Are frontier AI systems becoming more capable? Certainly. Yet such progress is not an unalloyed blessing but rather a Trojan horse: behind their performance leaps lie more insidious and destructive safety risks, namely deception. Unlike hallucination, which arises from insufficient capability and leads to mistakes, deception represents a deeper threat in which models deliberately mislead users through complex reasoning and insincere responses. As system capabilities advance, deceptive behaviours have spread from textual to multimodal settings, amplifying their potential harm. First and foremost, how can we monitor these covert multimodal deceptive behaviors? Nevertheless, current research remains almost entirely confined to text, leaving the deceptive risks of multimodal large language models unexplored. In this work, we systematically reveal and quantify multimodal deception risks, introducing MM-DeceptionBench, the first benchmark explicitly designed to evaluate multimodal deception.
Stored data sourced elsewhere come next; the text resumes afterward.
(** What the invariant says about a visible state. *)
Lemma consistent_emphasisOk w :
  consistent w → show w = true → emphasisOk w.
Proof.
  intros Hc Hshow. repeat split.
  - intros e1 e2 Hr1 He1 Hr2 He2.
    pose proof (cons_only _ Hc e1 Hr1 He1) as H1.
    pose proof (cons_only _ Hc e2 Hr2 He2) as H2. congruence.
  - by apply (cons_current _ Hc).
  - intros Hnull e Hr He.
    pose proof (cons_only _ Hc e Hr He). congruence.
Qed.

(** What the rendered controls let through is never Previous on the first
    step of a visible tour. *)
Lemma offered_not_excluded w ev :
  offered w ev = true → previousOnVisibleFirstStep w ev = false.
Proof.
  intros Hoff. pose proof (offered_click _ _ Hoff) as Hclick.
  destruct ev; try done. simpl in *. destruct Hclick as [-> Hne].
  by rewrite bool_decide_eq_false_2.
Qed.

Lemma uiReachable_tourReachable w : uiReachable w → tourReachable w.
Proof.
  induction 1 as [w0 w Hinit Hmount | w ev w' _ IH Hallowed Hstep].
  - by eapply reach_mount.
  - apply andb_true_iff in Hallowed as [Hadm Hoff].
    eapply reach_event; [exact IH | | exact Hstep]. simpl.
    by rewrite Hadm, (offered_not_excluded _ _ Hoff).
Qed.

(** The state update of Previous and Next in any state: the node of the
    step left is cleared, and a layout effect follows unless neither the
    step nor the visibility changed, which happens on a hidden tour or
    for Previous on step 0. *)
Lemma handle_navigation_any ev w w1 :
  ev = ClickPrevious ∨ ev = ClickNext →
  handle ev w = Some w1 →
  tutorialRefs w1 = tutorialRefs w
  ∧ (step w1 = step w ∨ step w1 + 1 = step w ∨ step w1 = step w + 1)
  ∧ (step w1 = step w + 1 → step w + 1 ≠ length tutorialSteps)
  ∧ (∀ e, zIndexOf w1 e =
          if decide (true = true ∧ tutorialRefs w !! step w = Some (Some e))
          then baseline_priority else zIndexOf w e)
  ∧ (layoutChanged (triggered ev w w1) = true
     ∨ (layoutChanged (triggered ev w w1) = false
        ∧ step w1 = step w ∧ show w1 = show w
        ∧ (show w = false ∨ (ev = ClickPrevious ∧ step w = 0)))).
Proof.
  intros Hev E.
  assert (∃ w0, resetPrevDiv (step w) w = Some w0
            ∧ (w1 = setStep (step w - 1) w0 ∧ step w ≠ 0
               ∨ w1 = w0 ∧ ev = ClickPrevious ∧ step w = 0
               ∨ w1 = setShow false w0
               ∨ w1 = setStep (step w + 1) w0
                 ∧ step w + 1 ≠ length tutorialSteps))
    as (w0 & E0 & Hw1).
  { destruct Hev as [-> | ->]; simpl in E; unfold onPrevious, onNext in E;
      destruct (resetPrevDiv (step w) w) as [w0|]; simplify_eq/=;
      exists w0; (split; [done|]).
    - case_decide; [auto|]. right. left. split; [done|]. split; [done|]. lia.
    - case_decide; auto. }
  destruct (resetPrevDiv_frame _ _ _ E0) as (Hs0 & Hsh0 & _ & _ & _ & Hr0 & _).
  pose proof (resetPrevDiv_zIndex _ _ _ E0) as Hz0.
  assert (∀ e, zIndexOf w1 e = zIndexOf w0 e) as Hsame
    by (intros e; destruct Hw1 as [[-> _]|[[-> _]|[->| [-> _]]]]; done).
  assert (triggered ev w w1 = changed w w1) as -> by (by destruct Hev as [-> | ->]).
  split; [destruct Hw1 as [[-> _]|[[-> _]|[->| [-> _]]]]; done|].
  split; [destruct Hw1 as [[-> ?]|[[-> ?]|[->| [-> ?]]]]; simpl; lia|].
  split; [destruct Hw1 as [[-> ?]|[[-> ?]|[->| [-> ?]]]]; simpl; lia|].
  split; [intros e; rewrite Hsame, Hz0; repeat case_decide; naive_solver|].
  unfold layoutChanged, changed; simpl.
  destruct Hw1 as [[-> ?]|[[-> [? ?]]|[->| [-> ?]]]]; simpl.
  - left. rewrite (bool_decide_eq_false_2 (step w = step w - 1)) by lia. done.
  - right. rewrite Hs0, Hsh0, !bool_decide_eq_true_2 by done. simpl.
    repeat split; auto.
  - rewrite Hs0, (bool_decide_eq_true_2 (step w = step w)) by done. simpl.
    destruct (show w) eqn:Hshow; simpl; [by left|].
    right. repeat split; auto.
  - left. rewrite (bool_decide_eq_false_2 (step w = step w + 1)) by lia. done.
Qed.

(** Every event of the host and every use of a control, offered or not,
    keeps the invariant, save Previous on the first step of a visible
    tour. *)
Lemma consistent_dispatch_any ev w w' :
  consistent w →
  hostAdmits w ev = true → previousOnVisibleFirstStep w ev = false →
  dispatch ev w = Some w' →
  consistent w'.
Proof.
  intros Hc Hadm Hex E.
  assert (∀ nav, ev = nav → nav = ClickPrevious ∨ nav = ClickNext →
                 consistent w') as Hnav.
  { intros nav -> Hev.
    destruct (dispatch_priorities _ _ _ E) as (w1 & E1 & Hs & Hsh & Hr & Hz).
    pose proof (cons_ready _ Hc) as [Hlt Hlen].
    destruct (handle_navigation_any nav w w1 Hev E1)
      as (Hr1 & Hstep & Hnolast & Hz1 & [HL | (HL & Hs1 & Hsh1 & Hwhy)]).
    - apply (consistent_step w w' true true); try done.
      + unfold ready. rewrite Hs, Hr, Hr1. split; lia.
      + rewrite Hr, Hr1. apply (cons_distinct _ Hc).
      + intros e. by rewrite Hz, HL, Hz1.
      + intros e Hreg Hel. left. split; [done|].
        apply (cons_only _ Hc); [|done].
        eapply registered_same; [|done]. congruence.
      + auto.
    - assert (show w = false) as Hhid.
      { destruct Hwhy as [?|[-> H0]]; [done|].
        simpl in Hex. rewrite H0 in Hex. rewrite bool_decide_eq_true_2 in Hex by done.
        by destruct (show w). }
      apply (consistent_step w w' true false); try done.
      + unfold ready. rewrite Hs, Hr, Hr1. split; lia.
      + rewrite Hr, Hr1. apply (cons_distinct _ Hc).
      + intros e. by rewrite Hz, HL, Hz1.
      + intros e Hreg Hel. left. split; [done|].
        apply (cons_only _ Hc); [|done].
        eapply registered_same; [|done]. congruence.
      + intros Hw'. congruence. }
  destruct (dispatch_priorities _ _ _ E) as (w1 & E1 & Hs & Hsh & Hr & Hz).
  pose proof (cons_ready _ Hc) as [Hlt Hlen].
  destruct ev; simpl in E1;
    [ | | by apply (Hnav ClickPrevious); auto
        | by apply (Hnav ClickNext); auto | .. ].
  - (* Close *)
    unfold onClose in E1. simplify_eq. simpl in *.
    apply (consistent_step w w' false (show w)); try done.
    + unfold ready. rewrite Hs, Hr. done.
    + rewrite Hr. apply (cons_distinct _ Hc).
    + intros e. rewrite Hz. unfold layoutChanged; simpl.
      rewrite (bool_decide_eq_true_2 (step w = step w)) by done.
      destruct (show w); simpl; repeat case_decide; naive_solver.
    + intros e Hreg Hel. right. rewrite Hs, Hr.
      apply (cons_only _ Hc); [|done]. by eapply registered_same.
    + by rewrite Hsh.
  - (* details link *)
    unfold onToggleDetails in E1. simplify_eq. simpl in *.
    apply (consistent_step w w' false false); try done.
    + unfold ready. rewrite Hs, Hr. done.
    + rewrite Hr. apply (cons_distinct _ Hc).
    + intros e. rewrite Hz. unfold layoutChanged; simpl.
      rewrite !bool_decide_eq_true_2 by done. simpl.
      repeat case_decide; naive_solver.
    + intros e Hreg Hel. right. rewrite Hs, Hr.
      apply (cons_only _ Hc); [|done]. by eapply registered_same.
    + intros Hw'. right. rewrite Hs, Hr. by rewrite <- Hsh.
  - (* the host: as for the rendered controls *)
    by apply (consistent_dispatch HostShow w w').
  - by apply (consistent_dispatch (HostDetailsEntered b) w w').
  - by apply (consistent_dispatch (HostRegister i e) w w').
  - by apply (consistent_dispatch (HostUnregister i) w w').
Qed.

Lemma tourReachable_consistent w : tourReachable w → consistent w.
Proof.
  induction 1 as [w0 w Hinit Hmount | w ev w' _ IH Hallowed Hstep].
  - by eapply consistent_mount.
  - apply andb_true_iff in Hallowed as [Hadm Hex].
    apply negb_true_iff in Hex. by eapply consistent_dispatch_any.
Qed.

(** C8: in every visible state reached from a mount, at most one
    registered node carries the elevated priority; the node of the current
    step carries it when one is registered, and no registered node does
    when none is.  The reachable states are those that the rendered
    controls and the host bring about, and more generally those reached by
    any use of the controls (Next while disabled, a click on the hidden
    tour) other than Previous on the first step of a visible tour, which
    the component renders hidden. *)
Theorem one_emphasis_when_visible w :
  uiReachable w ∨ tourReachable w → show w = true → emphasisOk w.
Proof.
  intros Hreach Hshow. apply consistent_emphasisOk; [|done].
  apply tourReachable_consistent.
  destruct Hreach as [Hui|Htour]; [by apply uiReachable_tourReachable | done].
Qed.

(** *** Further properties of the controls *)

(** What Next does to the React state, step by step. *)
Lemma next_result w :
  ready w →
  ∃ w', next w = Some w' ∧ ready w'
    ∧ step w' = (if decide (step w + 1 = length tutorialSteps)
                 then step w else step w + 1)
    ∧ show w' = (if decide (step w + 1 = length tutorialSteps)
                 then false else show w).
Proof.
  intros Hr. destruct (onNext_total w Hr) as (w0 & E0 & E1).
  destruct (resetPrevDiv_frame _ _ _ E0) as (Hs0 & Hsh0 & _ & _ & _ & Hr0 & _).
  assert (ready (if decide (step w + 1 = length tutorialSteps)
                 then setShow false w0 else setStep (step w + 1) w0)) as Hr1.
  { destruct Hr as [Hs Hl]. unfold ready.
    case_decide; simpl; rewrite ?Hs0, Hr0; lia. }
  destruct (dispatch_total ClickNext w _ E1 Hr1) as [w' E].
  exists w'. split; [done|].
  destruct (dispatch_inv _ _ _ E) as (w1 & E1' & Hs & Hsh & _ & _ & Hrefs & _).
  simpl in E1'. rewrite E1 in E1'. simplify_eq.
  split; [eapply ready_frame; [exact Hs | exact Hrefs | exact Hr1]|].
  rewrite Hs, Hsh. case_decide; simpl; split; congruence.
Qed.

Lemma previous_result w :
  ready w →
  ∃ w', previous w = Some w' ∧ ready w'
    ∧ step w' = step w - 1 ∧ show w' = show w.
Proof.
  intros Hr. destruct (onPrevious_total w Hr) as (w0 & E0 & E1).
  destruct (resetPrevDiv_frame _ _ _ E0) as (Hs0 & Hsh0 & _ & _ & _ & Hr0 & _).
  assert (ready (if decide (step w ≠ 0)
                 then setStep (step w - 1) w0 else w0)) as Hr1.
  { destruct Hr as [Hs Hl]. unfold ready.
    case_decide; simpl; rewrite ?Hs0, Hr0; lia. }
  destruct (dispatch_total ClickPrevious w _ E1 Hr1) as [w' E].
  exists w'. split; [done|].
  destruct (dispatch_inv _ _ _ E) as (w1 & E1' & Hs & Hsh & _ & _ & Hrefs & _).
  simpl in E1'. rewrite E1 in E1'. simplify_eq.
  split; [eapply ready_frame; [exact Hs | exact Hrefs | exact Hr1]|].
  rewrite Hs, Hsh. case_decide; simpl; split; try congruence; lia.
Qed.

Lemma toggleDetails_eq w :
  toggleDetails w = Some (setShowDetails (negb (showDetails w)) w).
Proof.
  unfold toggleDetails, dispatch, handle, onToggleDetails; simpl.
  rewrite settle_layout by (simpl; by rewrite bool_decide_eq_true_2).
  unfold layoutChanged; simpl. by rewrite !bool_decide_eq_true_2.
Qed.

(** X1: the Close button on a visible tour hides it, keeps the step and
    the details toggle, leaves the node of the current step at the
    baseline priority and writes no other priority. *)
Theorem close_hides_and_clears w :
  ready w → show w = true →
  ∃ w', close w = Some w'
    ∧ show w' = false ∧ step w' = step w
    ∧ showDetails w' = showDetails w
    ∧ (∀ e, tutorialRefs w !! step w = Some (Some e) →
            zIndexOf w' e = baseline_priority)
    ∧ (∀ e, tutorialRefs w !! step w ≠ Some (Some e) →
            zIndexOf w' e = zIndexOf w e).
Proof.
  intros Hr Hshow.
  destruct (dispatch_total ClickClose w (setShow false w)) as [w' E];
    [done | done |].
  exists w'. split; [done|].
  destruct (dispatch_inv _ _ _ E) as (w1 & E1 & Hs & Hsh & Hd & _ & _ & _ & Hz).
  simpl in E1. unfold onClose in E1. simplify_eq. simpl in *.
  assert (layoutChanged (changed w (setShow false w)) = true) as HL.
  { unfold layoutChanged, changed; simpl. rewrite Hshow.
    by destruct (bool_decide (step w = step w)). }
  rewrite HL in Hz.
  repeat split; try done.
  - intros e He. rewrite Hz, decide_True by done. done.
  - intros e He. rewrite Hz, decide_False by naive_solver. done.
Qed.

(** X2: the details link flips the toggle and touches nothing else (no
    priority, no tooltip style, no scroll); used twice it gives back the
    very state it started from. *)
Theorem toggle_details_twice w :
  (∃ w', toggleDetails w = Some w'
     ∧ showDetails w' = negb (showDetails w)
     ∧ step w' = step w ∧ show w' = show w
     ∧ zIndex w' = zIndex w ∧ tooltipStyle w' = tooltipStyle w
     ∧ scrolled w' = scrolled w)
  ∧ toggleDetails w ≫= toggleDetails = Some w.
Proof.
  split.
  - eexists. split; [apply toggleDetails_eq|]. done.
  - rewrite toggleDetails_eq; simpl. rewrite toggleDetails_eq; simpl.
    f_equal. destruct w; unfold setShowDetails; simpl.
    by rewrite negb_involutive.
Qed.

(** X3: the four controls never throw from a state whose step is in the
    catalog and whose registry has a slot for every step, and they end in
    such a state again: the step index stays below the catalog length. *)
Theorem controls_keep_ready ev w :
  ready w →
  ev = ClickClose ∨ ev = ClickDetails ∨ ev = ClickPrevious ∨ ev = ClickNext →
  ∃ w', dispatch ev w = Some w' ∧ ready w'
        ∧ step w' < length tutorialSteps.
Proof.
  intros Hr Hev.
  assert (∃ w', dispatch ev w = Some w' ∧ ready w') as (w' & E & Hr').
  { destruct Hev as [-> | [-> | [-> | ->]]].
    - destruct (dispatch_total ClickClose w (setShow false w)) as [w' E];
        [done | done |].
      exists w'. split; [done|].
      destruct (dispatch_inv _ _ _ E) as (w1 & E1 & Hs & _ & _ & _ & Hrefs & _).
      simpl in E1. unfold onClose in E1. simplify_eq.
      by eapply ready_frame.
    - exists (setShowDetails (negb (showDetails w)) w).
      split; [apply toggleDetails_eq | done].
    - destruct (previous_result w Hr) as (w' & E & Hr' & _). by exists w'.
    - destruct (next_result w Hr) as (w' & E & Hr' & _). by exists w'. }
  exists w'. split; [done|]. split; [done|]. by destruct Hr'.
Qed.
Covering six categories of deception, MM-DeceptionBench characterizes how models strategically manipulate and mislead through combined visual and textual modalities. On the other hand, multimodal deception evaluation is almost a blind spot in existing methods. Its stealth, compounded by visual-semantic ambiguity and the complexity of cross-modal reasoning, renders action monitoring and chain-of-thought monitoring largely ineffective. To tackle this challenge, we propose debate with images, a novel multi-agent debate monitor framework. By compelling models to ground their claims in visual evidence, this method substantially improves the detectability of deceptive strategies. Experiments show that it consistently increases agreement with human judgements across all tested models, boosting Cohen's kappa by 1.5x and accuracy by 1.25x on GPT-4o.